Selective Cumulative Inhibition of Platelet Thromboxane Production by Low-dose Aspirin in Healthy Subjects

Abstract

Acetylation of platelet cyclooxygenase by oral aspirin is dose dependent and cumulative with repeated administration. However, no single dose of aspirin has been found to be completely selective of platelet thromboxane (TX) synthesis inhibition in man. We determined the dose dependence, cumulative nature and selectivity of aspirin effects on platelet TXB₂ and renal prostaglandin (PG) and prostacyclin (PGI₂) production. We measured, by radioimmunoassay, serum TXB₂ levels after whole blood clotting and urinary excretion of PGE₂, PGF_2α, and 6-keto-PGF_1α, before and after single or repeated oral aspirin doses given to 46 healthy subjects. Single doses of 6-100 mg aspirin resulted in a linear (r = 0.92, P < 0.01) inhibition of platelet TXB₂ production, ranging from 12 to 95% after 24 h. A daily dose of 0.45 mg/kg given for 7 d produced a cumulative and virtually complete inhibition of platelet TXB₂ production, without significantly reducing the urinary excretion of PGE₂, PGF_2α, and 6-keto-PGF_1α in both healthy men and women. The platelet inhibitory effect of this regimen was maintained unaltered throughout 1 mo of therapy, with no evidence of cumulative inhibition of renal PG-synthesis. Moreover, furosemide-induced renal PGI₂ synthesis and renin release were unaffected by chronic low-dose aspirin. Following cessation of aspirin therapy, platelet TXB₂ production returned toward control values at a similar rate as after a single higher dose.
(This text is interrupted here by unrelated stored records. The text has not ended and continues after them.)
(** X6.  With the processing flag clear, [_on_add_audio_files] appends one
    item per path, in order, showing the file name and keeping the full
    path; adding in two goes is adding the concatenation; and a start that
    follows hands the worker the paths already listed followed by the paths
    added, with the work count and the progress maximum set to their number
    and the finished count and the progress value reset to zero. *)
Theorem added_files_reach_the_worker w paths more :
  processing w = false ->
  paths <> [] ->
  lwTaskList (on_add_audio_files w paths)
  = lwTaskList w ++ map (fun path => mkItem (basename path) path) paths
  /\ on_add_audio_files (on_add_audio_files w paths) more
     = on_add_audio_files w (paths ++ more)
  /\ let files := map item_path (lwTaskList w) ++ paths in
     let started := on_start (on_add_audio_files w paths) in
     workers started = workers w ++ [mkWorker files]
     /\ workCount started = Z.of_nat (List.length files)
     /\ progressMaximum started = Z.of_nat (List.length files)
     /\ workFinished started = 0
     /\ progressValue started = 0
     /\ processing started = true.
Proof.
  intros Hp Hne.
  assert (Hadd : forall v l, processing v = false ->
                   on_add_audio_files v l
                   = set_taskList v (lwTaskList v ++ map item_of_path l)).
  { intros v l Hv. unfold on_add_audio_files. rewrite Hv.
    apply add_files_appends. }
  rewrite (Hadd w paths Hp).
  rewrite (Hadd (set_taskList w _) more Hp), (Hadd w (paths ++ more) Hp).
  cbn [set_taskList lwTaskList]. split; [reflexivity|]. split.
  { now rewrite map_app, app_assoc. }
  assert (Hpaths : map item_path (map item_of_path paths) = paths).
  { rewrite map_map. cbn. apply map_id. }
  unfold on_start. cbn [processing set_taskList lwTaskList]. rewrite Hp.
  destruct (Z.eqb_spec
              (Z.of_nat (List.length (lwTaskList w ++ map item_of_path paths))) 0)
    as [H0 | _].
  { rewrite length_app, length_map in H0.
    destruct paths; [congruence | cbn in H0; lia]. }
  cbn -[Z.of_nat]. rewrite map_app, Hpaths, !length_app, !length_map.
  repeat split.
Qed.

Lemma added_files_reach_the_worker_witness :
  let w := step (init WorkThread.three_files) EvClear in
  let paths := ["/in/a.wav"; "/in/c.wav"]%string in
  lwTaskList (on_add_audio_files w paths)
  = lwTaskList w ++ map (fun path => mkItem (basename path) path) paths
  /\ on_add_audio_files (on_add_audio_files w paths) ["/in/d.wav"%string]
     = on_add_audio_files w (paths ++ ["/in/d.wav"%string])
  /\ let files := map item_path (lwTaskList w) ++ paths in
     let started := on_start (on_add_audio_files w paths) in
     workers started = workers w ++ [mkWorker files]
     /\ workCount started = Z.of_nat (List.length files)
     /\ progressMaximum started = Z.of_nat (List.length files)
     /\ workFinished started = 0
     /\ progressValue started = 0
     /\ processing started = true.
Proof.
  apply (added_files_reach_the_worker
           (step (init WorkThread.three_files) EvClear)
           ["/in/a.wav"; "/in/c.wav"]%string ["/in/d.wav"%string]);
    [reflexivity | discriminate].
Defined.

End GuiMore.

(** * Further properties of the worker thread *)

Module WorkThreadMore.
Import OsPath Gui WorkThread WorkThreadFacts.

(** X11.  The line edits are converted for every file, after the file is
    read: when one of the five texts does not convert, a batch of at least
    one file raises at its first file and leaves the world as it was, with
    nothing written, created or notified. *)
Theorem unreadable_setting_stops_at_first_file P win files w :
  files <> [] ->
  py_float P (leThreshold win) = None
  \/ py_int P (leMinLen win) = None
  \/ py_int P (leMinInterval win) = None
  \/ py_int P (leHopSize win) = None
  \/ py_int P (leMaxSilence win) = None ->
  run P win files w = Exn w.
Proof.
  intros Hne Hbad. destruct files as [|f rest]; [congruence|].
  unfold run. cbn [for_each]. unfold bind.
  assert (Hf : run_file P win f w = Exn w).
  { unfold run_file. rewrite bind_try.
    destruct (sf_read P f) as [[a sr]|]; [|reflexivity].
    cbn [fst snd]. rewrite bind_try.
    destruct (py_float P (leThreshold win)); [|reflexivity].
    rewrite bind_try.
    destruct (py_int P (leMinLen win)); [|reflexivity].
    rewrite bind_try.
    destruct (py_int P (leMinInterval win)); [|reflexivity].
    rewrite bind_try.
    destruct (py_int P (leHopSize win)); [|reflexivity].
    rewrite bind_try.
    destruct (py_int P (leMaxSilence win)); [|reflexivity].
    exfalso. destruct Hbad as [H | [H | [H | [H | H]]]]; discriminate H. }
  now rewrite Hf.
Qed.
(** * Segmentation.py: assembling, splitting and importing organ masks

    A shallow embedding of [utlis/Segmentation.py] and the properties of its
    three filters.

    - A numpy array that is only combined voxel by voxel (the assembler, the
      splitter, the overlap analysis) is the list of its voxels in C order.
      Its shape is its length: two arrays of different length cannot be
      combined ([ValueError]); broadcasting of axes of size one is outside
      the model.
    - The slice importer indexes and flips axes, so its arrays are nested
      lists [z][y][x].  The reference image is taken to have an integer type
      that holds the grey levels 0..255.
    - Voxels are integers.  The labels of the assembler live in [int64]
      (a boolean array times a Python [int]) and are 0 or an ID of the table,
      so they never wrap; the cast to [uint8] and the [uint8] sums of the
      splitter are written with their [mod 256].
    - [np.float64] is the primitive binary64 float.
    - A directory is the association list of its entries in listing order;
      every entry of a mask directory is a readable image.
    - The splitter is given the labelled volume as an array: reading it
      from [fpath_seg] has succeeded, and a failure of that read is outside
      the model.
    - Python exceptions are values of [exn]; an effectful method returns the
      list of its I/O events together with its outcome. *)

From Stdlib Require Import ZArith Ascii String Floats Uint63 Permutation.
From stdpp Require Import base list strings gmap pretty.

Local Open Scope string_scope.
Local Open Scope list_scope.
Local Open Scope Z_scope.

(** ** Exceptions, outcomes, event logs *)

Inductive exn : Type :=
| AssertionError (msg : string)
| AttributeError
| TypeError
| ValueError
| IndexError
| KeyError
| OSError
| RuntimeError.

Inductive outcome (A : Type) : Type :=
| Ok (a : A)
| Raise (e : exn).
Arguments Ok {A} a.
Arguments Raise {A} e.

(** A computation that logs events of type [E] and then returns or raises. *)
Definition io (E A : Type) : Type := (list E * outcome A)%type.

Definition trace {E A} (m : io E A) : list E := m.1.
Definition result {E A} (m : io E A) : outcome A := m.2.

#[global] Instance io_ret {E} : MRet (io E) := λ A a, ([], Ok a).
#[global] Instance io_bind {E} : MBind (io E) := λ A B k m,
  match m with
  | (l, Ok a) => let '(l', r) := k a in (l ++ l', r)
  | (l, Raise e) => (l, Raise e)
  end.

Definition emit {E} (e : E) : io E unit := ([e], Ok tt).
Definition raise {E A} (e : exn) : io E A := ([], Raise e).
(** [assert cond, msg] *)
Definition assert {E} (cond : bool) (msg : string) : io E unit :=
  if cond then mret tt else raise (AssertionError msg).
We conclude that in healthy subjects: (a) aspirin causes a dose-dependent inhibition of platelet TXA₂ production, with no obvious sex-related difference; (b) the inhibitory effect of daily low-dose aspirin is cumulative on platelet TXA₂ but not on renal PG-synthesis; (c) during chronic low-dose aspirin therapy, renal PGI₂-producing cells are readily activable by furosemide at a time of virtually complete suppression of platelet cyclooxygenase activity.